I don’t normally fight to reclaim words, but this one has power. And its underlying meaning cuts through some of the clutter it’s acquired over the years.
In a spiritual context, I think that “faith” is neither about loyalty nor belief, but about the attitude that yields both justified belief and justified loyalty to a highest ideal. That attitude precedes belief and shapes interpretation. What you grok about the fundamental nature of the world will strongly determine the reality you encounter.
That attitude is what I’d like to call “faith.”
You can use another word for it if you’d like. Russian-American philosopher Ayn Rand called it a “sense of life.”
“A sense of life is a pre-conceptual equivalent of metaphysics, an emotional, subconsciously integrated appraisal of man and of existence. It sets the nature of a man’s emotional responses and the essence of his character.”
To the extent that this predisposition isn’t gained consciously, people can’t be praised or condemned for the quality and nature of their faith. But it is true that it’s possible to cultivate and shape a sense of life once you know you have it.
The faith that actually matters is how you are predisposed to judge reality and to act. If you cultivate that, it will prepare you to act almost automatically for the good – particularly in crises, when it’s especially important that someone choose the good.
And that’s how “faith” can indeed be a virtue – if your sense of life gets the world right. Namely, you need to believe that if reality is obeyed and acknowledged, your life will be better than if you did not. It’s simple enough, but many people never learn this. Those who do fear very little, because they know that they are at peace with reality. What can stand against people when people stand with the truth about how things are?
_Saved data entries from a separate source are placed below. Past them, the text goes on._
Lemma quickAction_text_drops_two a b rest :
  quickAction_text (a :: b :: rest) = rest.
Proof.
  unfold quickAction_text, substring. cbn [length].
  rewrite (Nat.min_l 2), Nat.min_id, Nat.min_l, Nat.max_r by lia.
  replace (S (S (length rest)) - 2)%nat with (length rest) by lia.
  apply (List.firstn_all rest).
Qed.

(** A quick action puts its label without the first two code units in
    the input.  So a label that starts with an emoji of two code units
    keeps the space that follows it and the label that starts with
    U+26A1 does not; either way the text passes the guard of
    [handleSend], whose trimmed form is the label's words. *)
Theorem quick_action_fills_sendable_text :
  (forall a b rest, quickAction_click (a :: b :: rest) = [setMessage rest])
  /\ List.map quickAction_text quickActions
     = [ js " Check plant status"; js "Optimize energy usage";
         js " Review quality metrics"; js " Analyze emissions";
         js " Generate report"; js " View alerts" ]
  /\ List.map (fun label => trim (quickAction_text label)) quickActions
     = [ js "Check plant status"; js "Optimize energy usage";
         js "Review quality metrics"; js "Analyze emissions";
         js "Generate report"; js "View alerts" ]
  /\ List.Forall (fun label => send_disabled
                    {| isOpen := true; isMinimized := false;
                       draft := quickAction_text label; isLoading := false;
                       isConnected := false; chatHistory := [] |} = false)
                 quickActions.
Proof.
  split; [|split; [|split]].
  - intros a b rest. unfold quickAction_click.
    rewrite quickAction_text_drops_two. reflexivity.
  - vm_compute. reflexivity.
  - vm_compute. reflexivity.
  - repeat constructor.
Qed.

End ChatbotMore.

(** ** The API status indicator, continued *)

Section StatusIndicatorMore.
Import JS StatusIndicator.

Lemma filter_all_true_on {A} (f : A -> bool) (l : list A) :
  List.Forall (fun x => f x = true) l -> List.filter f l = l.
Proof.
  induction 1 as [|x l Hx _ IH]; simpl; [reflexivity|].
  rewrite Hx, IH. reflexivity.
Qed.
To have faith in this way means to have something more powerful than a conscience or a belief system. These are merely reactive.
Faith – your attitude toward reality – informs and grounds every decision. It does matter, and it can be developed. And you don’t have to be religious at all to understand that “faith” in this sense is as important for the least pious as it is for the most pious. Faith is a moral operating system that does for you what calculation cannot.
Experience what it’s like to work with reality instead of against it. Then remind yourself in every choice to choose the option that favors truth. When you do, that faith will come of its own accord.